Look through the data below for the line with "destruct (negb (is_ready", and transcribe it exactly together with each line after it up to and including the line with "apply bind_ok in H as (c1". Give nothing else.

§ **RECORDS FOR THE EXERCISE**

····················

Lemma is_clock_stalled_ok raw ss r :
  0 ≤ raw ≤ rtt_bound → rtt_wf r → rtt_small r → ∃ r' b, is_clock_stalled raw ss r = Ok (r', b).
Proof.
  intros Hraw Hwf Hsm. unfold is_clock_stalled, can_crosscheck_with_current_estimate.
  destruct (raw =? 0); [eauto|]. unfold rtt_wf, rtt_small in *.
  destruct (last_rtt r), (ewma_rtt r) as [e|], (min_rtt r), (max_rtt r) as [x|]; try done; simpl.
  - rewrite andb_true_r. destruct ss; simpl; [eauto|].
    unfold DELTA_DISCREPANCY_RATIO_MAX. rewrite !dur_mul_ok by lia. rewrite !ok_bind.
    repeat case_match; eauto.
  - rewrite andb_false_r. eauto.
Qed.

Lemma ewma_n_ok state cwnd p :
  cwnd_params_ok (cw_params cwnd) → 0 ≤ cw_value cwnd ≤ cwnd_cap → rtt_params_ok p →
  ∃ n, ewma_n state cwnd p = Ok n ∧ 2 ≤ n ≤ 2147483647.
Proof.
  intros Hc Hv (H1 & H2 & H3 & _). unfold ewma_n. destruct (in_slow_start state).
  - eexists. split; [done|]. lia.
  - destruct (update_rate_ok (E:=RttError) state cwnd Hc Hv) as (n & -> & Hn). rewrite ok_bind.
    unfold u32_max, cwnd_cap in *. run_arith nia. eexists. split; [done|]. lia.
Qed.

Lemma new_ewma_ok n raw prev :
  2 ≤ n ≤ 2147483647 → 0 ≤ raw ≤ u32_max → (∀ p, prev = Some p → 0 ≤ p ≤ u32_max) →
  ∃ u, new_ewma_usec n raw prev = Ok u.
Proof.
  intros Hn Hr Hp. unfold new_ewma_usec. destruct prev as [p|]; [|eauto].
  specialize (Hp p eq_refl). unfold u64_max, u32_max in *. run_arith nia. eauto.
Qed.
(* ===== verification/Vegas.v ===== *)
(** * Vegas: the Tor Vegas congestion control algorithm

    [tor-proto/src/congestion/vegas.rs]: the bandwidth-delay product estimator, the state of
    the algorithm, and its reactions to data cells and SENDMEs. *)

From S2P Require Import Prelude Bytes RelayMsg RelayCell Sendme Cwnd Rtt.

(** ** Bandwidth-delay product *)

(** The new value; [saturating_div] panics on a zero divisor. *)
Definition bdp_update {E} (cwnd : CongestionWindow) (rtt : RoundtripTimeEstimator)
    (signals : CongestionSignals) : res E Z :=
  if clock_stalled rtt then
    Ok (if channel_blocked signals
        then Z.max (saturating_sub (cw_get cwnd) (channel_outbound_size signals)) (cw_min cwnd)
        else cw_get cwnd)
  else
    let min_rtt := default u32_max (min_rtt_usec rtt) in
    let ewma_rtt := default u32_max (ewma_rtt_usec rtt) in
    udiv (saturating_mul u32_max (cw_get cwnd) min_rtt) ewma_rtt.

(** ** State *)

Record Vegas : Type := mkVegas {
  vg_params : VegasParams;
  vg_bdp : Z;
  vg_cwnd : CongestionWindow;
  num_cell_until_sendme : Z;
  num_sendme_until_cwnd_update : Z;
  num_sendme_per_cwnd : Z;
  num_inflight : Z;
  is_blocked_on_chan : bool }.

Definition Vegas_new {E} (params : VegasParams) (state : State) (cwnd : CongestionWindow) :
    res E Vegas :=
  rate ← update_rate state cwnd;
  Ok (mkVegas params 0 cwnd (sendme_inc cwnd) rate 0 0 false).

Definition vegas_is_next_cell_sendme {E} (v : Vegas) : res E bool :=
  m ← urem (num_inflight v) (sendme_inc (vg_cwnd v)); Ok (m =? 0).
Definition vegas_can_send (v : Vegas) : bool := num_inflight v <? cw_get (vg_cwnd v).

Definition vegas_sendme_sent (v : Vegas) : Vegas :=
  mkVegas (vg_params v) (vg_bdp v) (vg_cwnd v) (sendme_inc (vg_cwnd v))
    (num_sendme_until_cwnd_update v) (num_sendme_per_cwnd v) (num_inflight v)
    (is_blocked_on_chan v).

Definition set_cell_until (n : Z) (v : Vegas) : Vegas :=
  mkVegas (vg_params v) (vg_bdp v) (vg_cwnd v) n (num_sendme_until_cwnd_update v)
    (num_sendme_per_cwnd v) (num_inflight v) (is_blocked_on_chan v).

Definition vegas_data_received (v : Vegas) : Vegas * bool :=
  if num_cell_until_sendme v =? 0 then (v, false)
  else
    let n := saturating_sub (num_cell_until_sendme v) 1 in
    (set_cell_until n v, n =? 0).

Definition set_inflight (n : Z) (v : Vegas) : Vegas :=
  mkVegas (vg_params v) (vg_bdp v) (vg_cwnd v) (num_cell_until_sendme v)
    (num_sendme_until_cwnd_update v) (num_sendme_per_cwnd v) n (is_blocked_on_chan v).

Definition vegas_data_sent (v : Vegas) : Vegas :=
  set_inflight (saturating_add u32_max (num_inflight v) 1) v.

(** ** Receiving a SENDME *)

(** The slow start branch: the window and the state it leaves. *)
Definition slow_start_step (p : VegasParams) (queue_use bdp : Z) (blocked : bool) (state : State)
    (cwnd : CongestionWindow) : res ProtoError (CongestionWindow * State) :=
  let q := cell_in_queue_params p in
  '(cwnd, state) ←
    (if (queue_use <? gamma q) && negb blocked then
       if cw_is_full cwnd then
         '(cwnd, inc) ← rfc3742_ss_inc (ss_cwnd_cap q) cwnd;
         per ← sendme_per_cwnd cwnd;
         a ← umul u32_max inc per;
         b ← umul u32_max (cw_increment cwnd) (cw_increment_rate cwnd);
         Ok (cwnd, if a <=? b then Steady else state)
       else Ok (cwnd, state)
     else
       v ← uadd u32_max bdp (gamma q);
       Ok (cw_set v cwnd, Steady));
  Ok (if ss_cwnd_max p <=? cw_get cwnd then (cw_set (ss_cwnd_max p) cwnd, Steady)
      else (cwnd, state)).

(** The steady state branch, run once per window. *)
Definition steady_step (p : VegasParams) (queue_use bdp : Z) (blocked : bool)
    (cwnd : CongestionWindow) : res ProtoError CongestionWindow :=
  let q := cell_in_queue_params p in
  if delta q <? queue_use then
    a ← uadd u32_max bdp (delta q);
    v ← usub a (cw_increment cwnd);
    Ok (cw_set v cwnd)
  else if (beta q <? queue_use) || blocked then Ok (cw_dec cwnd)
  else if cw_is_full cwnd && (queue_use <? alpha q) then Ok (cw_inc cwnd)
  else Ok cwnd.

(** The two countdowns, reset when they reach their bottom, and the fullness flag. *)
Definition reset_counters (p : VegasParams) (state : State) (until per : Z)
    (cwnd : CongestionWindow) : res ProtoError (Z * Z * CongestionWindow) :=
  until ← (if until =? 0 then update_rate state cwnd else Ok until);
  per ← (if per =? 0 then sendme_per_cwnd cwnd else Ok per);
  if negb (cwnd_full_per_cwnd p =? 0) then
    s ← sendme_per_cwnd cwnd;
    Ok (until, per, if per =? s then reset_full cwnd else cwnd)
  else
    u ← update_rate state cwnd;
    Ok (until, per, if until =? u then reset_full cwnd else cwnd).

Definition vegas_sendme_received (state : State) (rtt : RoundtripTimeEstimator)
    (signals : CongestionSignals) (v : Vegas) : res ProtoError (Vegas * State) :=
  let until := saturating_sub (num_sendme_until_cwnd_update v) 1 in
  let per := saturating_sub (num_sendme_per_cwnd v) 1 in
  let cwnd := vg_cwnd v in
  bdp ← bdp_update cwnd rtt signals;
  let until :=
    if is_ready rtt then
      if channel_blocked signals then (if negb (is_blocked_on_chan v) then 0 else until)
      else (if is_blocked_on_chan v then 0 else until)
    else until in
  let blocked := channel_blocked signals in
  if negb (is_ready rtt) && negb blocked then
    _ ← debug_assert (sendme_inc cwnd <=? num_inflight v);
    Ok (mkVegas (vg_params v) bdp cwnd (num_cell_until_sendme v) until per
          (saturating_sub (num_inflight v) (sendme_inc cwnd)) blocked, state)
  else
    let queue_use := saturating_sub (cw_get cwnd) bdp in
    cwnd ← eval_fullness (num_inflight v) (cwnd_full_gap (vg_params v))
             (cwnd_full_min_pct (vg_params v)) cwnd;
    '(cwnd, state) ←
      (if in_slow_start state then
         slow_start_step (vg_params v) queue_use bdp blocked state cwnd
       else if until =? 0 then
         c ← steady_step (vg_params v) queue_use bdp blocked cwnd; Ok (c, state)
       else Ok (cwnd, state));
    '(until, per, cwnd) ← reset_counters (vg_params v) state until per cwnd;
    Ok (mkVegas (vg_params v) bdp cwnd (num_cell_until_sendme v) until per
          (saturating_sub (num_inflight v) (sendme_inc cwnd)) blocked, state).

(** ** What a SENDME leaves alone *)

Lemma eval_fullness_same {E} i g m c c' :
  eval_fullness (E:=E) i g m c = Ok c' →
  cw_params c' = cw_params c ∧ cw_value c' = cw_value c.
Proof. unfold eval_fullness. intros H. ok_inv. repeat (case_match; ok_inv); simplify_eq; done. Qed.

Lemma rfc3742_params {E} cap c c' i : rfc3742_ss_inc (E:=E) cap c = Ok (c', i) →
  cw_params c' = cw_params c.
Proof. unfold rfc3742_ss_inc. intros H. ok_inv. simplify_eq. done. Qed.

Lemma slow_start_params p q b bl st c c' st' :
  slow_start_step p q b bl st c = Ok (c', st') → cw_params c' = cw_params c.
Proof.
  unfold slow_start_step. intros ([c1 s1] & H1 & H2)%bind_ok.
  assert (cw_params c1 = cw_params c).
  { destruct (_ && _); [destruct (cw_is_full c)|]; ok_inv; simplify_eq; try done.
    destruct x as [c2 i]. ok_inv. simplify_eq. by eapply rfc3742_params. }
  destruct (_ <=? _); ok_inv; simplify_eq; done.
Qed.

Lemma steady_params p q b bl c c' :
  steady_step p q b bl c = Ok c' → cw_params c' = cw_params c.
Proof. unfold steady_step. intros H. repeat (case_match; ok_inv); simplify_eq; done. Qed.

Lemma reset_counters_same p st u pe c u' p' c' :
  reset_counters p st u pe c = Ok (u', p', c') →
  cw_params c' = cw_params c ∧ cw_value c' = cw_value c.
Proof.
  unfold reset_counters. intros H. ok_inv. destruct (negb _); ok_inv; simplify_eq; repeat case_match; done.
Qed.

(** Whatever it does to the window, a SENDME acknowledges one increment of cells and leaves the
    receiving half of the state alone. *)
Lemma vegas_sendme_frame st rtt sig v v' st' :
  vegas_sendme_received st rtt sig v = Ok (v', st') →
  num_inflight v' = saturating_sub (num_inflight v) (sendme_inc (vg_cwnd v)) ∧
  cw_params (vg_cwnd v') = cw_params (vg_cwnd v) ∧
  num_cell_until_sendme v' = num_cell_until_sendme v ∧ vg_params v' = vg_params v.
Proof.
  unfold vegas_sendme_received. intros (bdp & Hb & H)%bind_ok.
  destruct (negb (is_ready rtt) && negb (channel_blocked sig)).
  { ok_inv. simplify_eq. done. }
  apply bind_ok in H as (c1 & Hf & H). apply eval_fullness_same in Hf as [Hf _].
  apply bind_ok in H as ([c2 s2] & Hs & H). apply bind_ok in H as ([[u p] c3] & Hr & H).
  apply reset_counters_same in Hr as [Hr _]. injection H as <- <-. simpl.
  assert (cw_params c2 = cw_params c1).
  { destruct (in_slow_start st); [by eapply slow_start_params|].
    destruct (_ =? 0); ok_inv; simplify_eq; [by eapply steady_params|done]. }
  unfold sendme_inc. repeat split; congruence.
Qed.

····················

§ **TASK RESPONSE**
  destruct (negb (is_ready rtt) && negb (channel_blocked sig)).
  { ok_inv. simplify_eq. done. }
  apply bind_ok in H as (c1 & Hf & H). apply eval_fullness_same in Hf as [Hf _].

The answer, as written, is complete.